I. Review--Types of Variables & Data
We've already talked about types of variables--categorical (or nominal), ordinal,
and interval. Let's review.
-
Categorical or nominal variables are those which are categories--without
order. Therefore, "religion" could be a categorical variable within a
data set:
- Those who are Protestant coded as 1
- Those who are Jewish coded as 2
- Those who are Catholic coded as 3
- Those who are Muslim coded as 4
- Those who are "other" (not Protestant, Jewish, Catholic, or Muslim) coded as 5
Note--when you are creating variables and coding data, the categorization should be exhaustive--that
is, each datapoint should be able to be coded. That is why, in the above example,
an "other" category is necessary.
Generally, it is often important that data be coded into mutually exclusive systems--that
is, you wouldn't want to code a variable system such as the following:
- Those who are Christian coded as 1
- Those who are Protestant coded as 2
- Those who are Jewish coded as 3
- Those who are Muslim coded as 4
- Those who are "other" (not Christian, not Protestant, not Jewish, and not Muslim) coded as 5
because you wouldn't be sure whether to code someone who is Protestant as a 1 or a 2.

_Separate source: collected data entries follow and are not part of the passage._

Lemma used_aligned a l p n : a mod 8 = 0 → (p, n) ∈ used a l → p mod 8 = 0.
Proof.
  revert a. induction l as [|[n' u] l IH]; intros a Ha; simpl; [by intros ?%not_elem_of_nil|].
  rewrite elem_of_app. intros [Hp|Hp]; [|apply IH in Hp; [done|lia]].
  destruct u; [apply list_elem_of_singleton in Hp; simplify_eq; lia|by apply not_elem_of_nil in Hp].
Qed.

(** Blocks in use do not overlap, not even in their headers. *)
Lemma used_apart a l p n q k :
  sized l → (p, n) ∈ used a l → (q, k) ∈ used a l →
  p = q ∧ n = k ∨ p + 8 * n ≤ q ∨ q + 8 * k ≤ p.
Proof.
  intros Hl. revert a. induction Hl as [|[n' u] l Hn Hl IH]; intros a; simpl in *.
  { by intros ?%not_elem_of_nil. }
  rewrite !elem_of_app. intros [Hp|Hp] [Hq|Hq].
  - destruct u; [|by apply not_elem_of_nil in Hp]. apply list_elem_of_singleton in Hp, Hq.
    simplify_eq. by left.
  - destruct u; [|by apply not_elem_of_nil in Hp]. apply list_elem_of_singleton in Hp.
    apply used_range in Hq; [|done]. simplify_eq. lia.
  - destruct u; [|by apply not_elem_of_nil in Hq]. apply list_elem_of_singleton in Hq.
    apply used_range in Hp; [|done]. simplify_eq. lia.
  - by eapply IH.
Qed.

Lemma used_live a l p n y : (p, n) ∈ used a l → p ≤ y < p + 8 * (n - 1) → live_word a l y.
Proof.
  revert a. induction l as [|[n' u] l IH]; intros a; simpl; [by intros ?%not_elem_of_nil|].
  rewrite elem_of_app. intros [Hp|Hp] Hy; [|right; eauto].
  destruct u; [|by apply not_elem_of_nil in Hp]. apply list_elem_of_singleton in Hp.
  simplify_eq. left. split; [done|lia].
Qed.

Lemma used_split a l p n :
  (p, n) ∈ used a l → ∃ l1 l2, l = l1 ++ (n, true) :: l2 ∧ p = a + 8 * units l1 + 8.
Proof.
  revert a. induction l as [|[n' u] l IH]; intros a; simpl; [by intros ?%not_elem_of_nil|].
  rewrite elem_of_app. intros [Hp|Hp].
  - destruct u; [|by apply not_elem_of_nil in Hp]. apply list_elem_of_singleton in Hp.
    simplify_eq. exists [], l. split; [done|]. simpl. lia.
  - apply IH in Hp as (l1 & l2 & -> & ->). exists ((n', u) :: l1), l2. split; [done|]. simpl. lia.
Qed.

Lemma used_carve a l1 k n l2 :
  used a (l1 ++ carve k n ++ l2) =
  used a l1 ++ (a + 8 * units l1 + 8, if n - k <? 2 then n else k) :: used (a + 8 * units l1 + 8 * n) l2.
Proof.
  rewrite used_app. f_equal. unfold carve. destruct (n - k <? 2); simpl; [done|].
  do 2 f_equal. lia.
Qed.

Lemma used_merge a l1 n n' l2 :
  used a (l1 ++ (n + n', false) :: l2) = used a (l1 ++ (n, false) :: (n', false) :: l2).
Proof. rewrite !used_app. simpl. do 2 f_equal. lia. Qed.

Lemma used_release a l1 n l2 : used a (release l1 n l2) = used a (l1 ++ (n, false) :: l2).
Proof.
  assert (∀ n2 l3, used a (glue l1 ((n2, false) :: l3)) = used a (l1 ++ (n2, false) :: l3)) as Hg.
  { intros n2 l3. destruct l1 as [|[n0 []] l1 _] using rev_ind; [done|by rewrite glue_used, <- app_assoc|].
    rewrite glue_free, <- app_assoc. apply used_merge. }
  unfold release. destruct l2 as [|[n' []] l2]; simpl; rewrite Hg; [done|done|]. apply used_merge.
Qed.

(** ** No two free blocks are adjacent *)

Definition apart_at (l1 l2 : list blk) : Prop :=
  match last l1, head l2 with
  | Some (_, false), Some (_, false) => False
  | _, _ => True
  end.

Lemma coalesced_app l1 l2 :
  coalesced (l1 ++ l2) ↔ coalesced l1 ∧ coalesced l2 ∧ apart_at l1 l2.
Proof.
  induction l1 as [|[n u] l1 IH]; simpl; [unfold apart_at; simpl; destruct (head l2) as [[? []]|]; tauto|].
  destruct l1 as [|[n' u'] l1]; simpl in *.
  - unfold apart_at. simpl. destruct l2 as [|[n2 u2] l2]; simpl; [destruct u; tauto|].
    destruct u, u2; naive_solver.
  - rewrite IH. unfold apart_at. simpl. tauto.
Qed.

Lemma coalesced_grow k l : coalesced l → coalesced (l ++ [(k, true)]).
Proof.
  intros Hl. apply coalesced_app. split_and!; [done|done|].
  unfold apart_at. simpl. by destruct (last l) as [[? []]|].
Qed.

Lemma coalesced_carve k n l1 l2 :
  coalesced (l1 ++ (n, false) :: l2) → coalesced (l1 ++ carve k n ++ l2).
Proof.
  rewrite !coalesced_app. unfold apart_at, carve. intros (H1 & H2 & _).
  change ((n, false) :: l2) with ([(n, false)] ++ l2) in H2. apply coalesced_app in H2 as (_ & H2 & H3).
  unfold apart_at in H3. simpl in H3.
  destruct (n - k <? 2); simpl; split_and!; try done; destruct (last l1) as [[? []]|]; try done;
    auto.
Qed.

Lemma coalesced_release n l1 l2 :
  coalesced (l1 ++ (n, true) :: l2) → coalesced (release l1 n l2).
Proof.
  rewrite coalesced_app. intros (H1 & H2 & _). unfold release.
  change ((n, true) :: l2) with ([(n, true)] ++ l2) in H2. apply coalesced_app in H2 as (_ & H2 & _).
  assert (∃ n2 l3, join n l2 = (n2, false) :: l3 ∧ coalesced ((n2, false) :: l3)) as (n2 & l3 & -> & Hj).
  { destruct l2 as [|[n' []] l2]; simpl; [by exists n, []| |].
    - exists n, ((n', true) :: l2). split; [done|]. simpl. split; [by right|done].
    - exists (n + n'), l2. split; [done|]. simpl in *. done. }
  destruct l1 as [|[n0 []] l1 _] using rev_ind; [done| |].
  - rewrite glue_used, cons_middle, app_assoc. apply coalesced_app. split_and!; [done|done|].
    unfold apart_at. by rewrite last_snoc.
  - rewrite glue_free. apply coalesced_app in H1 as (H1 & _ & Ha). apply coalesced_app.
    split_and!; [done| |done]. destruct l3 as [|[? ?] ?]; done.
Qed.

(** ** Programs

    A program allocates, writes words of its own blocks and frees them.  Its
    view is the blocks it holds, with the sizes it asked for, and the words it
    has written in them. *)

Inductive uop :=
| UMalloc (sz : Z)
| UStore (p off v : Z)
| UFree (p : Z).

Record uclient := UClient { ublocks : gmap Z Z; uwords : gmap Z Z }.

Definition in_ublock (p sz y : Z) : Prop := p ≤ y ∧ y + 4 ≤ p + sz.

#[global] Instance in_ublock_dec p sz y : Decision (in_ublock p sz y).
Proof. unfold in_ublock. apply _. Defined.

Section client.
Context {X : Type} `{Hsbrk : Sbrk X} `{Hlaws : !SbrkLaws X}.
Implicit Types (s : uproc X) (c : uclient).

Definition run_uop c (o : uop) : K (uproc X) uclient :=
  match o with
  | UMalloc sz =>
      r ← malloc sz;
      mret (if r =? 0 then c else UClient (<[r := sz]> (ublocks c)) (uwords c))
  | UStore p off v =>
      match ublocks c !! p with
      | Some sz =>
          if decide (in_ublock p sz (p + off) ∧ off mod 4 = 0) then
            ustore (p + off) (u32 v);;
            mret (UClient (ublocks c) (<[p + off := u32 v]> (uwords c)))
          else mret c
      | None => mret c
      end
  | UFree p =>
      match ublocks c !! p with
      | Some sz =>
          free p;;
          mret (UClient (delete p (ublocks c)) (filter (λ w, ¬ in_ublock p sz w.1) (uwords c)))
      | None => mret c
      end
  end.

Fixpoint run_uops c (os : list uop) : K (uproc X) uclient :=
  match os with
  | [] => mret c
  | o :: os => c' ← run_uop c o; run_uops c' os
  end.

(** Requests the allocator can serve: [malloc(0)] may return a pointer that
    [free] rejects, and a size near 2^32 is negative for [sbrk]. *)
Definition uop_ok (o : uop) : Prop :=
  match o with UMalloc sz => 1 ≤ sz ≤ MALLOC_MAX | _ => True end.

(** The blocks in use are the program's, and they hold the program's words. *)
Record uclient_ok c s : Prop := UClientOk {
  uk_heap : ∃ l, heap_rep s l ∧ coalesced l ∧
    (∀ p n, (p, n) ∈ used (uheapbase s) l → ∃ sz, ublocks c !! p = Some sz ∧ 1 ≤ sz ≤ 8 * (n - 1)) ∧
    (∀ p sz, ublocks c !! p = Some sz → ∃ n, (p, n) ∈ used (uheapbase s) l);
  uk_words y v : uwords c !! y = Some v →
    umem s !! y = Some v ∧ y mod 4 = 0 ∧ ∃ p sz, ublocks c !! p = Some sz ∧ in_ublock p sz y
}.
(** C9. In the current provider a consumer reads the pair
    [{screenSize, breakpoints}].  Each entry of [breakpoints] is the
    override when that is a non-zero number, and the built-in default
    (1536, 1280, 1024, 768, 640) when the [sizes] prop is absent or the
    override is missing, [NaN] or [0], so it is never a raw [0]; and
    [screenSize] is the label found by testing the width against the ranges
    [xxl, 2^53 - 1], [xl, xxl - 1], [lg, xl - 1], [md, lg - 1] taken from
    that very table, in this order, with ["sm"] left over. *)
Theorem published_breakpoints_are_the_resolved_table :
  forall (u : option Overrides) (w : Z)
         (enclosing : list Richer.ScreenSizeContextType) (k : ScreenSize.t),
    let v := Richer.consumer_reads u w enclosing in
    let b := Richer.breakpoints v in
    let default :=
      {| xxl := 1536; xl := 1280; lg := 1024; md := 768; sm := 640 |} in
    (u = None -> get k b = get k default) /\
    (forall r : Overrides,
        u = Some r ->
        (forall z : Z, get k r = Some (Num z) -> z <> 0 -> get k b = z) /\
        (get k r = None \/ get k r = Some NaN \/ get k r = Some (Num 0) ->
         get k b = get k default)) /\
    get k b <> 0 /\
    Richer.screenSize v =
      (if (xxl b <=? w) && (w <=? 9007199254740991) then ScreenSize.xxl
       else if (xl b <=? w) && (w <=? xxl b - 1) then ScreenSize.xl
       else if (lg b <=? w) && (w <=? xl b - 1) then ScreenSize.lg
       else if (md b <=? w) && (w <=? lg b - 1) then ScreenSize.md
       else ScreenSize.sm).
Proof.
  intros u w enclosing k v b default; subst v b default.
  unfold Richer.consumer_reads, useContext.
  cbn [hd Richer.ScreenSizeProvider Richer.breakpoints Richer.screenSize].
  split; [| split; [| split]].
  - intros ->. destruct k; reflexivity.
  - intros r ->.
    split.
    + intros z Hk Hz.
      destruct k; cbn [get Richer.sizes_of opt_get xxl xl lg md sm] in *;
        rewrite Hk; cbn [or_default];
        destruct (Z.eqb_spec z 0); congruence.
    + intros Hk.
      destruct k; cbn [get Richer.sizes_of opt_get xxl xl lg md sm] in *;
        destruct Hk as [Hk | [Hk | Hk]]; rewrite Hk; reflexivity.
  - destruct k; cbn [get Richer.sizes_of xxl xl lg md sm];
      apply or_default_nonzero; discriminate.
  - reflexivity.
Qed.

Lemma published_breakpoints_are_the_resolved_table_witness :
  xl (Richer.breakpoints
        (Richer.consumer_reads (Some xl_1000_lg_0_md_NaN) 1100 [])) = 1000 /\
  lg (Richer.breakpoints
        (Richer.consumer_reads (Some xl_1000_lg_0_md_NaN) 1100 [])) = 1024 /\
  Richer.screenSize
    (Richer.consumer_reads (Some xl_1000_lg_0_md_NaN) 1100 []) = ScreenSize.xl.
Proof.
  pose proof (published_breakpoints_are_the_resolved_table
                (Some xl_1000_lg_0_md_NaN) 1100 [] ScreenSize.xl) as Hxl.
  pose proof (published_breakpoints_are_the_resolved_table
                (Some xl_1000_lg_0_md_NaN) 1100 [] ScreenSize.lg) as Hlg.
  cbv zeta in Hxl, Hlg.
  destruct Hxl as (_ & Hxl & _ & Hsize).
  destruct Hlg as (_ & Hlg & _).
  destruct (Hxl xl_1000_lg_0_md_NaN eq_refl) as [Htruthy _].
  destruct (Hlg xl_1000_lg_0_md_NaN eq_refl) as [_ Hfalsy].
  split; [apply (Htruthy 1000); [reflexivity | discriminate] |].
  split; [apply Hfalsy; right; right; reflexivity |].
  rewrite Hsize. reflexivity.
Defined.

(** The published table is not the raw overrides: a falsy entry is
    published as its default. *)
Remark published_breakpoints_not_raw :
  get ScreenSize.xl xl_0 = Some (Num 0) /\
  xl (Richer.breakpoints (Richer.consumer_reads (Some xl_0) 1300 [])) = 1280.
Proof. split; reflexivity. Qed.
Lemma dfs_neighbors_spec g start target maxDepth current depth
    (recurse : Z → dfs_state → option (bool * dfs_state)) (fuel : nat) :
  (∀ w st,
     dfs_inv g start (Traversal.dfs_enter w st) →
     (Graph.NodeCount g + 2 ≤ fuel + length (dfs_order (Traversal.dfs_enter w st)))%nat →
     (∀ t, target = Some t → t ∉ dfs_order st) →
     (Z.of_nat (Graph.NodeCount g) < 2 ^ 63 →
      ∃ path, parent_chain g (dfs_parentMap st) start w path ∧
              wrap_int (depth + 1) = Z.of_nat (length path) - 1) →
     ∃ found st', recurse w st = Some (found, st') ∧
       dfs_post g start target maxDepth w (wrap_int (depth + 1))
         (Traversal.dfs_enter w st) st' found) →
  (0 <? maxDepth) && (maxDepth <=? depth) = false →
  ∀ (l : list Node) st,
  dfs_inv g start st → current ∈ dfs_order st →
  (Graph.NodeCount g + 2 ≤ S fuel + length (dfs_order st))%nat →
  (∀ t, target = Some t → t ∉ dfs_order st) →
  (Z.of_nat (Graph.NodeCount g) < 2 ^ 63 →
   ∃ path, parent_chain g (dfs_parentMap st) start current path ∧
           depth = Z.of_nat (length path) - 1) →
  (∀ nb, nb ∈ l → nID nb ∈ neighbor_ids g current ∧ nID nb ∈ node_ids g) →
  ∃ found st',
    Traversal.dfs_neighbors recurse current l st = Some (found, st') ∧
    dfs_inv g start st' ∧
    dfs_order st `prefix_of` dfs_order st' ∧
    (∀ v path, parent_chain g (dfs_parentMap st) start v path →
               parent_chain g (dfs_parentMap st') start v path) ∧
    if found then
      ∃ t path, target = Some t ∧ last (dfs_order st') = Some t ∧
        parent_chain g (dfs_parentMap st') start t path ∧
        (Z.of_nat (Graph.NodeCount g) < 2 ^ 63 → 0 < maxDepth →
         Z.of_nat (length path) - 1 ≤ Z.max depth maxDepth)
    else
      (∀ t, target = Some t → t ∉ dfs_order st') ∧
      (∀ nb, nb ∈ l → nID nb ∈ dfs_order st').
Proof.
  intros Hrec Hlim. induction l as [|nb l IH]; intros st Hinv Hcur Hfuel Htgt Hdepth Hl.
  { exists false, st. cbn. split_and!; try done. by intros nb ?%elem_of_nil. }
  cbn [Traversal.dfs_neighbors].
  destruct (Hl nb) as [Hn Hi]; [apply list_elem_of_here|].
  assert (Hl' : ∀ x, x ∈ l → nID x ∈ neighbor_ids g current ∧ nID x ∈ node_ids g).
  { intros x Hx. apply Hl. by apply list_elem_of_further. }
  destruct (default false (dfs_visited st !! nID nb)) eqn:Hv.
  { (* already visited *)
    destruct (IH st Hinv Hcur Hfuel Htgt Hdepth Hl')
      as (found & st' & Hr & Hinv' & Hpre & Hch & Hpost).
    exists found, st'. split_and!; try done. destruct found; [done|].
    destruct Hpost as [H1 H2]. split; [done|].
    intros x [->|Hx]%elem_of_cons; [|by apply H2].
    destruct Hinv as (_ & Hvis & _). apply Hvis in Hv.
    destruct Hpre as [k ->]. apply elem_of_app. by left. }
  destruct (dfs_enter_child g start st current (nID nb) Hinv Hcur Hv Hn Hi)
    as (Hinv2 & Hnew & Hframe & Hchild).
  set (w := nID nb) in *.
  set (st2 := Traversal.dfs_set_parent w current st) in *.
  destruct (Hrec w st2 Hinv2) as (found1 & st3 & Hr1 & Hpost1).
  { cbn. rewrite length_app. cbn. lia. }
  { done. }
  { intros Hsize. destruct (Hdepth Hsize) as (path & Hp & Hd).
    destruct (Hchild path Hp) as [Hpw Hlen].
    exists (path ++ [w]). split; [done|]. rewrite length_app. cbn [length].
    rewrite wrap_int_small; lia. }
  rewrite Hr1. destruct Hpost1 as (Hinv3 & Hpre3 & Hch3 & Hpost3).
  assert (Hpre13 : dfs_order st `prefix_of` dfs_order st3).
  { etrans; [|done]. cbn. by apply prefix_app_r. }
  destruct found1.
  { (* found below [w] *)
    exists true, st3. split_and!; [done|done|done|by auto|].
    destruct Hpost3 as (t & path & Ht & Hlast & Hp & Hb). exists t, path.
    split_and!; try done. intros Hsize Hmax. specialize (Hb Hsize Hmax).
    destruct (Hdepth Hsize) as (pc & Hpc & Hd).
    destruct (Hchild pc Hpc) as [_ Hlen].
    rewrite wrap_int_small in Hb by lia.
    rewrite (proj2 (Z.ltb_lt 0 maxDepth) Hmax) in Hlim. cbn in Hlim.
    apply Z.leb_gt in Hlim. lia. }
  destruct Hpost3 as [Htgt3 _].
  destruct (IH st3 Hinv3) as (found & st' & Hr & Hinv' & Hpre & Hch & Hpost).
  { destruct Hpre13 as [k ->]. apply elem_of_app. by left. }
  { destruct Hpre13 as [k Hk]. rewrite Hk, length_app. lia. }
  { done. }
  { intros Hsize. destruct (Hdepth Hsize) as (path & Hp & Hd). exists path. auto. }
  { done. }
  exists found, st'. split_and!; [done|done|by etrans|by auto|].
  destruct found; [done|]. destruct Hpost as [H1 H2]. split; [done|].
  intros x [->|Hx]%elem_of_cons; [|by apply H2].
  destruct Hpre as [k ->]. apply elem_of_app. left.
  destruct Hpre3 as [k' ->]. apply elem_of_app. left. cbn.
  apply elem_of_app. right. by apply list_elem_of_singleton.
Qed.
(* ===== verification/_CoqProject ===== *)
-Q . S2P
Prelude.v
Histogram.v
KVStore.v
CxlMemory.v
Message.v
Ring.v
RingConc.v
RingChannel.v
Transport.v
ConcChannel.v
NodeState.v
Bandle.v
Execute.v
Handlers.v
Stats.v
Typing.v
Replica.v
Submit.v
Cluster.v
Agreement.v
ClusterConc.v
Flow.v
Completion.v
Progress.v
ConcProgress.v
Stop.v
Loops.v
Overrun.v
Text.v
Trace.v
TraceGen.v
StatsFile.v
Floats.v
Report.v
ReportDefined.v
Lifecycle.v
Finish.v
ConcRun.v
Driver.v
Experiment.v
Outcome.v
Layout.v
Startup.v
(** The scan stops at the first bucket whose cumulative count reaches the
    target. *)
Lemma quantile_scan_rank xs i target : Forall is_u64 xs → Z.of_nat (length xs) < 2 ^ 64 →
  0 ≤ i ≤ BUCKETS → rank xs i < target ≤ Z.of_nat (length xs) →
  ∃ j, i ≤ j < BUCKETS ∧ rank xs j < target ≤ rank xs (j + 1) ∧
    quantile_scan (drop (Z.to_nat i) (counts_ (record_all xs empty_histogram)))
      i (rank xs i) target = bucket_lower_value j.
Proof.
  intros Hxs Hlen Hi Ht. remember (Z.to_nat (BUCKETS - i)) as n eqn:Hn.
  revert i Hi Ht Hn. induction n as [|n IH]; intros i Hi Ht Hn.
  - replace i with BUCKETS in Ht by lia. rewrite rank_all in Ht by done. lia.
  - assert (0 ≤ i < BUCKETS) as Hi' by lia.
    rewrite (drop_S _ _ _ (record_all_counts xs i Hxs Hi' Hlen)). cbn.
    pose proof (rank_bound xs i). pose proof (rank_bound xs (i + 1)).
    rewrite <- rank_succ, w64_small by (unfold is_u64; lia).
    rewrite Z.geb_leb. destruct (Z.leb_spec target (rank xs (i + 1))) as [Hle|Hgt].
    + exists i. split; [lia|]. split; [lia|done].
    + destruct (IH (i + 1) ltac:(lia) ltac:(lia) ltac:(lia)) as (j&?&?&Hj).
      exists j. split; [lia|]. split; [done|].
      rewrite <- Hj. do 2 f_equal. lia.
Qed.

Lemma rank_step_sample xs j : rank xs j < rank xs (j + 1) →
  ∃ x, x ∈ xs ∧ index_for x = j.
Proof.
  rewrite rank_succ. unfold bucket_count. intros Hlt.
  destruct (filter (fun x => index_for x = j) xs) as [|x l] eqn:Hf; [cbn in Hlt; lia|].
  assert (x ∈ filter (fun x => index_for x = j) xs) as Hx by (rewrite Hf; left).
  apply list_elem_of_filter in Hx as [??]. eauto.
Qed.

Lemma u64_of_double_nonneg d n : u64_of_double d = Some n → 0 ≤ n.
Proof.
  unfold u64_of_double. intros Hd.
  destruct d as [s|s| |s m e]; simplify_eq; [lia|].
  assert (0 ≤ if 0 <=? e then Z.pos m * 2 ^ e else Z.pos m / 2 ^ (- e)) as Hm.
  { destruct (Z.leb_spec 0 e).
    - pose proof (Z.pow_nonneg 2 e). nia.
    - apply Z.div_pos; [lia|]. apply Z.pow_pos_nonneg; lia. }
  revert Hd Hm. generalize (if 0 <=? e then Z.pos m * 2 ^ e else Z.pos m / 2 ^ (- e)).
  intros mag Hd Hm. repeat case_match; simplify_eq; lia.
Qed.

Note there is no inherent order across the religions--the numbers are merely
used to classify the religions.
- Ordinal variables are variables which are categories, and which have a
certain order. However, one cannot say for sure that the distances between
levels or points on the scale are equal to each other. "Ordinal" just means "rank-ordered".
For example, one could code finishers in a race--first, second, third, and so on. But
the distance between the first and second place finisher isn't necessarily the same as the
distance between the third and fourth place finisher.
Likert scales which are often used in survey research, are generally considered to be
ordinal scales. A
Likert scale
is a rank-ordered scale, generally used to measure attitudes.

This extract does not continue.